Helm is the simplification of this. With Helm, you can simply download your preferred Helm chart, deploy it in the cluster, and update or delete it with low effort. Helm means several benefits for your application:

  • Offers Helm charts and repositories where you get everything necessary for deployment and its configurations.
  • Official Helm charts are up to date and maintained with new releases.
  • Allows you to jump between your preferred versions of the Helm chart.
  • Everything with just a single CLI command.

Chats

Helm uses a packaging format called charts. A chart is a collection of files that describe a related set of Kubernetes resources. A single chart might be used to deploy something simple, like a memcached pod, or something complex, like a full web app stack with HTTP servers, databases, caches, and so on.

Charts are created as files laid out in a particular directory tree. They can be packaged into versioned archives to be deployed.

The Chart File Structure

A chart is organized as a collection of files inside of a directory. The directory name is the name of the chart (without versioning information). Thus, a chart describing WordPress would be stored in a wordpress/ directory.

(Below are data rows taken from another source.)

(** * Smart Facts Dashboard: resolver and view engine

    A shallow embedding of [build_dashboard.py]: the Python resolver
    ([extract_smart_facts_from_codebase], [extract_from_files],
    [get_hardcoded_insights]) and the script-side view engine that the
    generated page embeds ([smartFactsDashboard] with its getters
    [filteredInsights] and [stats] and its method [exportToCSV]), the
    controls of the page as events on its state, and the generator
    ([generate_dashboard_html] and [main]) with the [str.format] call it
    makes on the template.

    Conventions.
    - A script string is kept as the bytes of its UTF-8 form, one [ascii]
      each; this covers every string without lone surrogates. On such
      strings the search for a substring, the comparison and the
      replacement of a comma, quote or line break are the same on code
      units and on bytes. The strings of an insight are script strings.
    - A Python string of the resolver and of the generator (a path, the
      template and its arguments) is kept for the code points
      U+0000..U+00FF, one [ascii] each.
    - The priority of an insight is the integer of the JSON text; the
      script holds the double nearest to it and prints that double.
    - Python and script exceptions are explicit results ([Raise], [Throw]);
      a call that can raise in the source can raise in the model. *)

From Stdlib Require Import String Ascii ZArith NArith List Bool Lia DecimalString.
From stdpp Require Import list.
Import ListNotations.

Open Scope string_scope.
Open Scope list_scope.

(* ===================================================================== *)
(** ** Script string primitives *)
(* ===================================================================== *)

Module JS.

(** Code units used by the export code; each is one byte in UTF-8. *)
Definition LF : ascii := ascii_of_nat 10.
Definition CR : ascii := ascii_of_nat 13.
Definition COMMA : ascii := ","%char.
Definition DQUOTE : ascii := ascii_of_nat 34.
Definition SPACE : ascii := " "%char.

(** A string is falsy exactly when it is empty. *)
Definition truthy (s : string) : bool :=
  match s with
  | EmptyString => false
  | String _ _ => true
  end.

(** *** Lower case

    [String.prototype.toLowerCase] is the default case conversion of
    Unicode on the code points of the string: every code point is replaced
    by its lower-case mapping, and the capital sigma U+03A3 by the final
    small sigma U+03C2 where it ends a word (the condition Final_Sigma).
    The three tables below are those of the Unicode Character Database
    14.0.0. *)

(** Runs of the simple lower-case mapping above U+007F: from the first to
    the last code point of a run, every [step]-th code point maps to the
    target of the first plus its distance from the first. *)
Definition lower_runs : list (N * N * N * N) :=
  [
    (192, 214, 1, 224); (216, 222, 1, 248); (256, 302, 2, 257); (306, 310, 2, 307);
    (313, 327, 2, 314); (330, 374, 2, 331); (376, 376, 1, 255); (377, 381, 2, 378);
    (385, 385, 1, 595); (386, 388, 2, 387); (390, 390, 1, 596); (391, 391, 1, 392);
    (393, 394, 1, 598); (395, 395, 1, 396); (398, 398, 1, 477); (399, 399, 1, 601);
    (400, 400, 1, 603); (401, 401, 1, 402); (403, 403, 1, 608); (404, 404, 1, 611);
    (406, 406, 1, 617); (407, 407, 1, 616); (408, 408, 1, 409); (412, 412, 1, 623);
    (413, 413, 1, 626); (415, 415, 1, 629); (416, 420, 2, 417); (422, 422, 1, 640);
    (423, 423, 1, 424); (425, 425, 1, 643); (428, 428, 1, 429); (430, 430, 1, 648);
    (431, 431, 1, 432); (433, 434, 1, 650); (435, 437, 2, 436); (439, 439, 1, 658);
    (440, 440, 1, 441); (444, 444, 1, 445); (452, 452, 1, 454); (453, 453, 1, 454);
    (455, 455, 1, 457); (456, 456, 1, 457); (458, 458, 1, 460); (459, 475, 2, 460);
    (478, 494, 2, 479); (497, 497, 1, 499); (498, 500, 2, 499); (502, 502, 1, 405);
    (503, 503, 1, 447); (504, 542, 2, 505); (544, 544, 1, 414); (546, 562, 2, 547);
    (570, 570, 1, 11365); (571, 571, 1, 572); (573, 573, 1, 410); (574, 574, 1, 11366);
    (577, 577, 1, 578); (579, 579, 1, 384); (580, 580, 1, 649); (581, 581, 1, 652);
    (582, 590, 2, 583); (880, 882, 2, 881); (886, 886, 1, 887); (895, 895, 1, 1011);
    (902, 902, 1, 940); (904, 906, 1, 941); (908, 908, 1, 972); (910, 911, 1, 973);
    (913, 929, 1, 945); (931, 939, 1, 963); (975, 975, 1, 983); (984, 1006, 2, 985);
    (1012, 1012, 1, 952); (1015, 1015, 1, 1016); (1017, 1017, 1, 1010); (1018, 1018, 1, 1019);
    (1021, 1023, 1, 891); (1024, 1039, 1, 1104); (1040, 1071, 1, 1072); (1120, 1152, 2, 1121);
    (1162, 1214, 2, 1163); (1216, 1216, 1, 1231); (1217, 1229, 2, 1218); (1232, 1326, 2, 1233);
    (1329, 1366, 1, 1377); (4256, 4293, 1, 11520); (4295, 4295, 1, 11559); (4301, 4301, 1, 11565);
    (5024, 5103, 1, 43888); (5104, 5109, 1, 5112); (7312, 7354, 1, 4304); (7357, 7359, 1, 4349);
    (7680, 7828, 2, 7681); (7838, 7838, 1, 223); (7840, 7934, 2, 7841); (7944, 7951, 1, 7936);
    (7960, 7965, 1, 7952); (7976, 7983, 1, 7968); (7992, 7999, 1, 7984); (8008, 8013, 1, 8000);
    (8025, 8031, 2, 8017); (8040, 8047, 1, 8032); (8072, 8079, 1, 8064); (8088, 8095, 1, 8080);
    (8104, 8111, 1, 8096); (8120, 8121, 1, 8112); (8122, 8123, 1, 8048); (8124, 8124, 1, 8115);
    (8136, 8139, 1, 8050); (8140, 8140, 1, 8131); (8152, 8153, 1, 8144); (8154, 8155, 1, 8054);
    (8168, 8169, 1, 8160); (8170, 8171, 1, 8058); (8172, 8172, 1, 8165); (8184, 8185, 1, 8056);
    (8186, 8187, 1, 8060); (8188, 8188, 1, 8179); (8486, 8486, 1, 969); (8490, 8490, 1, 107);
    (8491, 8491, 1, 229); (8498, 8498, 1, 8526); (8544, 8559, 1, 8560); (8579, 8579, 1, 8580);
    (9398, 9423, 1, 9424); (11264, 11311, 1, 11312); (11360, 11360, 1, 11361); (11362, 11362, 1, 619);
    (11363, 11363, 1, 7549); (11364, 11364, 1, 637); (11367, 11371, 2, 11368); (11373, 11373, 1, 593);
    (11374, 11374, 1, 625); (11375, 11375, 1, 592); (11376, 11376, 1, 594); (11378, 11378, 1, 11379);
    (11381, 11381, 1, 11382); (11390, 11391, 1, 575); (11392, 11490, 2, 11393); (11499, 11501, 2, 11500);
    (11506, 11506, 1, 11507); (42560, 42604, 2, 42561); (42624, 42650, 2, 42625); (42786, 42798, 2, 42787);
    (42802, 42862, 2, 42803); (42873, 42875, 2, 42874); (42877, 42877, 1, 7545); (42878, 42886, 2, 42879);
    (42891, 42891, 1, 42892); (42893, 42893, 1, 613); (42896, 42898, 2, 42897); (42902, 42920, 2, 42903);
    (42922, 42922, 1, 614); (42923, 42923, 1, 604); (42924, 42924, 1, 609); (42925, 42925, 1, 620);
    (42926, 42926, 1, 618); (42928, 42928, 1, 670); (42929, 42929, 1, 647); (42930, 42930, 1, 669);
    (42931, 42931, 1, 43859); (42932, 42946, 2, 42933); (42948, 42948, 1, 42900); (42949, 42949, 1, 642);
    (42950, 42950, 1, 7566); (42951, 42953, 2, 42952); (42960, 42960, 1, 42961); (42966, 42968, 2, 42967);
    (42997, 42997, 1, 42998); (65313, 65338, 1, 65345); (66560, 66599, 1, 66600); (66736, 66771, 1, 66776);
    (66928, 66938, 1, 66967); (66940, 66954, 1, 66979); (66956, 66962, 1, 66995); (66964, 66965, 1, 67003);
    (68736, 68786, 1, 68800); (71840, 71871, 1, 71872); (93760, 93791, 1, 93792); (125184, 125217, 1, 125218) ]%N.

Inside of this directory, Helm will expect a structure that matches this:

wordpress/
Chart.yaml # A YAML file containing information about the chart
LICENSE # OPTIONAL: A plain text file containing the license for the chart
README.md # OPTIONAL: A human-readable README file
values.yaml # The default configuration values for this chart
values.schema.json # OPTIONAL: A JSON Schema for imposing a structure on the values.yaml file
charts/ # A directory containing any charts upon which this chart depends.
crds/ # Custom Resource Definitions
templates/ # A directory of templates that, when combined with values,
# will generate valid Kubernetes manifest files.
templates/NOTES.txt # OPTIONAL: A plain text file containing short usage notes

Helm reserves use of the charts/crds/, and templates/ directories, and of the listed file names. Other files will be left as they are.

Helm chart repository

Helm charts are the applications for your Kubernetes cluster, but Helm has to get those from somewhere. The Helm chart repository is this "somewhere," a remote location that contains and offers these chart packages.

The ArtifactHub CNCF sandbox project is the Helm's official repository (previously known as the official Helm repository on Github, deprecated and discontinued since Nov. 13, 2020). Helm also allows the use of your own hosted repositories, such as the Falco chart repository or the Sysdig Helm Charts repository.